Before my kids were born, I expected my contribution to this number to be much greater than it actually is. Little Ms. M. and Mr. S., who are now just over two years old, spent the first year of their lives growing at an alarming rate. For all of the baby items I knit for my then-pregnant friends, I had no idea that baby-sized knits are rarely worn for more than, oh, about five minutes. The Fibonacci Sweaters you see in Fig. 1 above were designed and knit for Knit Picks’s Independent Designer Program, which means I sent the sweaters off to Knit Picks not long after that picture was taken. When the sweaters came back—only a few weeks later—M. and S. couldn’t get them over their heads.

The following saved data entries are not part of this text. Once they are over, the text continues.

(** The result code, [*s_pdu], [*s_number] and the changed message. *)
Definition RILEncodeCdmaSmsPdu (p_message : RIL_CDMA_SMS_Message)
  : option (Z * list Z * list Z * RIL_CDMA_SMS_Message) :=
  let a := sAddress p_message in
  let n := number_of_digits a in
  s_number ← memcpy (repeat 0 (Z.to_nat (n + 1))) 0 (digits a) n;
  let pdu := repeat 0 255 in
  let strPdu := repeat 0 511 in
  let adjust := if n mod 2 =? 0 then 0 else 1 in
  let dtmf_len := u8 (n / 2 + adjust) in
  DTMF ← pack_digits (Z.to_nat n) 0 n (digits a) (repeat 0 (Z.to_nat dtmf_len));
  ds ← memcpy (digits a) 0 (repeat 0 (Z.to_nat n)) n;
  ds ← memcpy ds 0 DTMF dtmf_len;
  let a := mkAddress 0 (number_mode a) (number_type a) (number_plan a) n ds in
  let m := set_address a p_message in
  '(length, pdu) ← RILCdmaSmsPdu m pdu 0;
  '(length, pdu) ← append_params pdu length (aBearerData m) (uBearerDataLen m);
  let total := length + 2 + uBearerDataLen m in
  strPdu ← ConvertAscii pdu total strPdu;
  let s := cstr strPdu in
  if zlen s <=? total * 2 then Some (0, s, cstr s_number, m) else None.

(** * Decoding *)

(** The result is stored in an [unsigned char]; -1 becomes 255. *)
Definition ConvertNum (c : Z) : Z :=
  if (48 <=? c) && (c <=? 57) then c - 48
  else if (97 <=? c) && (c <=? 102) then c - 87
  else if (65 <=? c) && (c <=? 70) then c - 55
  else 255.

(** [pdu] is a string: reading its terminator gives 0, reading behind it nothing. *)
Definition str_get (s : list Z) (i : Z) : option Z := arr_get (s ++ [0]) i.

Fixpoint convert_byte_loop (n : nat) (i : Z) (pdu bytePdu : list Z) : option (list Z) :=
  match n with
  | O => Some bytePdu
  | S n' =>
      c ← str_get pdu (2 * i);
      bytePdu ← arr_set bytePdu i (ConvertNum c);
      d ← str_get pdu (2 * i + 1);
      bytePdu ← arr_set bytePdu i (u8 (Z.lor (Z.shiftl (ConvertNum c) 4) (ConvertNum d)));
      convert_byte_loop n' (i + 1) pdu bytePdu
  end.

Definition ConvertByte (pdu bytePdu : list Z) (len : Z) : option (list Z) :=
  if negb (zlen pdu / 2 =? len) then Some bytePdu
  else convert_byte_loop (Z.to_nat len) 0 pdu bytePdu.

(** [-1] for an invalid digit, as the [char] 255. *)
Definition RILNumDTMFToChar (DtmfDigit : Z) : Z :=
  if (1 <=? DtmfDigit) && (DtmfDigit <=? 9) then DtmfDigit + 48
  else if (DtmfDigit =? 0) || (DtmfDigit =? 10) then 48
  else if DtmfDigit =? 11 then 42
  else if DtmfDigit =? 12 then 35
  else if DtmfDigit =? 13 then 80
  else if DtmfDigit =? 14 then 84
  else 255.

Definition RILNumCharToDTMF (Digit : Z) : Z :=
  if Digit =? 48 then 10
  else if (49 <=? Digit) && (Digit <=? 57) then Digit - 48
  else if Digit =? 42 then 11
  else if Digit =? 35 then 12
  else if Digit =? 80 then 13
  else if Digit =? 84 then 14
  else 10.

(** The loop that turns packed digits into characters. *)
Fixpoint ascii_loop (fuel : nat) (i n : Z) (ds AsciiNum : list Z) : option (list Z) :=
  match fuel with
  | O => Some AsciiNum
  | S fuel' =>
      if i <? (n + 1) / 2 then
        b ← arr_get ds i;
        AsciiNum ← arr_set AsciiNum (i * 2) (RILNumDTMFToChar (Z.shiftr b 4));
        AsciiNum ← (if i * 2 + 1 <? n
                    then arr_set AsciiNum (i * 2 + 1) (RILNumDTMFToChar (Z.land b 15))
                    else Some AsciiNum);
        ascii_loop fuel' (i + 1) n ds AsciiNum
      else Some AsciiNum
  end.

(** The fields in front of the digits: modes, type, plan, count, the size of a digit and the
    position behind them. *)
Definition extract_header (BytePdu : list Z) (Address : RIL_CDMA_SMS_Address)
  : option (Z * Z * Z * Z * Z * Z * Z) :=
  let startBit := 0 in
  dm ← getuint8 BytePdu startBit 1; let startBit := startBit + 1 in
  nm ← getuint8 BytePdu startBit 1; let startBit := startBit + 1 in
  '(nt, np, size, startBit) ←
    (if negb (dm =? 0) then
       if negb (nm =? 0) then
         nt ← getuint8 BytePdu startBit 3;
         Some (nt, number_plan Address, 8, startBit + 3)
       else
         nt ← getuint8 BytePdu startBit 3; let startBit := startBit + 3 in
         np ← getuint8 BytePdu startBit 4;
         Some (nt, np, 8, startBit + 4)
     else Some (number_type Address, number_plan Address, 4, startBit));
  n ← getuint8 BytePdu startBit 8;
  Some (dm, nm, nt, np, n, size, startBit + 8).

Definition RILCdmaSmsExtractAddress (BytePdu : list Z) (Address : RIL_CDMA_SMS_Address)
  : option (Z * RIL_CDMA_SMS_Address) :=
  '(dm, nm, nt, np, n, size, startBit) ← extract_header BytePdu Address;
  '(_, ds) ← copy_fields (Z.to_nat n) size BytePdu startBit (digits Address) 0;
  let startBit := u16 (startBit + n * size) in
  '(dm, ds) ←
    (if dm =? 0 then
       AsciiNum ← ascii_loop (Z.to_nat n) 0 n ds (repeat 0 (Z.to_nat (n + 1)));
       ds ← memcpy ds 0 AsciiNum n;
       Some (1, ds)
     else Some (dm, ds));
  Some (u8 (NUM_BYTES startBit), mkAddress dm nm nt np n ds).

Fixpoint sub_digits_loop (n : nat) (i startBit : Z) (BytePdu ds : list Z) : option (Z * list Z) :=
  match n with
  | O => Some (startBit, ds)
  | S n' =>
      b ← getuint8 BytePdu startBit 8;
      ds ← arr_set ds i b;
      sub_digits_loop n' (i + 1) (u16 (startBit + 8)) BytePdu ds
  end.

Definition RILCdmaSmsExtractSubaddress (BytePdu : list Z) (addr : RIL_CDMA_SMS_Subaddress)
  : option (Z * RIL_CDMA_SMS_Subaddress) :=
  ty ← getuint8 BytePdu 0 3;
  od ← getuint8 BytePdu 3 1;
  n ← getuint8 BytePdu 4 8;
  '(startBit, ds) ← sub_digits_loop (Z.to_nat n) 0 12 BytePdu (sub_digits addr);
  Some (u8 (NUM_BYTES startBit), mkSubaddress ty od n ds).

(** The body of the loop for one parameter whose value starts at [index].  The count that
    the extraction functions return is compared and the result ignored. *)
Definition process_param (bytePdu : list Z) (paramId paramLen index : Z) (m : RIL_CDMA_SMS_Message)
  : option RIL_CDMA_SMS_Message :=
  if paramId =? RIL_CDMA_SMS_TELESERVICE_ID then
    if negb (paramLen =? 2) then Some m
    else
      hi ← arr_get bytePdu index;
      lo ← arr_get bytePdu (index + 1);
      Some (set_teleservice (Z.lor (Z.shiftl hi 8) lo) m)
  else if paramId =? RIL_CDMA_SMS_SERVICE_CAT then Some m
  else if (paramId =? RIL_CDMA_SMS_DEST_ADDR) || (paramId =? RIL_CDMA_SMS_ORIG_ADDR) then
    '(_, a) ← RILCdmaSmsExtractAddress (zdrop index bytePdu) (sAddress m);
    Some (set_address a m)
  else if (paramId =? RIL_CDMA_SMS_ORIG_SUBADDR) || (paramId =? RIL_CDMA_SMS_DEST_SUBADDR) then
    '(_, a) ← RILCdmaSmsExtractSubaddress (zdrop index bytePdu) (sSubAddress m);
    Some (set_subaddress a m)
  else if paramId =? RIL_CDMA_SMS_BEARER_RPLY_OPT then Some m
  else if (paramId =? RIL_CDMA_SMS_CAUSE_CODE) || (paramId =? RIL_CDMA_SMS_BEARER_DATA) then
    d ← memcpy (aBearerData m) 0 (zdrop index bytePdu) paramLen;
    Some (set_bearer paramLen d m)
  else Some m.

(** Without fuel the loop has not ended. *)
Inductive outcome :=
| Decoded (m : RIL_CDMA_SMS_Message)
| Crash
| NoFuel.

Fixpoint process_loop (fuel : nat) (bytePdu : list Z) (length index : Z) (m : RIL_CDMA_SMS_Message)
  : outcome :=
  if index <? length then
    match fuel with
    | O => NoFuel
    | S fuel' =>
        match arr_get bytePdu index, arr_get bytePdu (u16 (index + 1)) with
        | Some paramId, Some paramLen =>
            let index := u16 (index + 2) in
            match process_param bytePdu paramId paramLen index m with
            | Some m' => process_loop fuel' bytePdu length (u16 (index + paramLen)) m'
            | None => Crash
            end
        | _, _ => Crash
        end
    end
  else Decoded m.

(** [length] is an [unsigned short]. *)
Definition ProcessCdmaIncomingSms (fuel : nat) (bytePdu : list Z) (length : Z)
    (p_message : RIL_CDMA_SMS_Message) : outcome :=
  match arr_get bytePdu 0 with
  | None => Crash
  | Some _ => process_loop fuel bytePdu length 1 p_message
  end.

(** * Specification *)

(** The bits of an address parameter. *)
Definition addr_header (a : RIL_CDMA_SMS_Address) : list bool :=
  vbits 1 (digit_mode a) ++ vbits 1 (number_mode a) ++
  (if negb (digit_mode a =? 0) then
     vbits 3 (number_type a) ++ (if number_mode a =? 0 then vbits 4 (number_plan a) else [])
   else []) ++
  vbits 8 (number_of_digits a).

Definition digit_size (a : RIL_CDMA_SMS_Address) : nat := if digit_mode a =? 0 then 4 else 8.

Definition digit_bits (a : RIL_CDMA_SMS_Address) : list bool :=
  take (Z.to_nat (number_of_digits a) * digit_size a) (bits (digits a)).

Definition addr_bits (a : RIL_CDMA_SMS_Address) : list bool := addr_header a ++ digit_bits a.

(** Octets of a bit string, filled up with zeros. *)
Definition octets (l : list bool) : nat := ((length l + 7) / 8)%nat.

Definition pad (l : list bool) : list bool := l ++ replicate (8 * octets l - length l) false.

Fixpoint pack (n : nat) (l : list bool) : list Z :=
  match n with
  | O => []
  | S n' => bval (take 8 l) :: pack n' (drop 8 l)
  end.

It’s much more fun to knit for the twins now that they’re older and not expanding at quite the same rate. The items Z and I knit for them are worn for almost two months now! That said, Z is far outstripping me in the knits-for-kids department. See Fig. 2 below.
|Figure 2: Items knit for M&S during the period 6/1/10 – 12/31/11|
|By Z||By Me|
The issue here is obvious, and mostly attributable to Z’s uncanny ability to knit and read at the same time, a superpower which I can’t even hope to attain (see Fig. 3 below). The only thing I can do while I’m knitting is . . . um, knit. I can’t even walk and talk at the same time without running into a parking meter. But I’m working on filling in my column in Figure 2, along with balancing out the recipient ratio. As you can see, M has been getting way more stuff than S. Luckily for us, they’re still too young to notice. For now.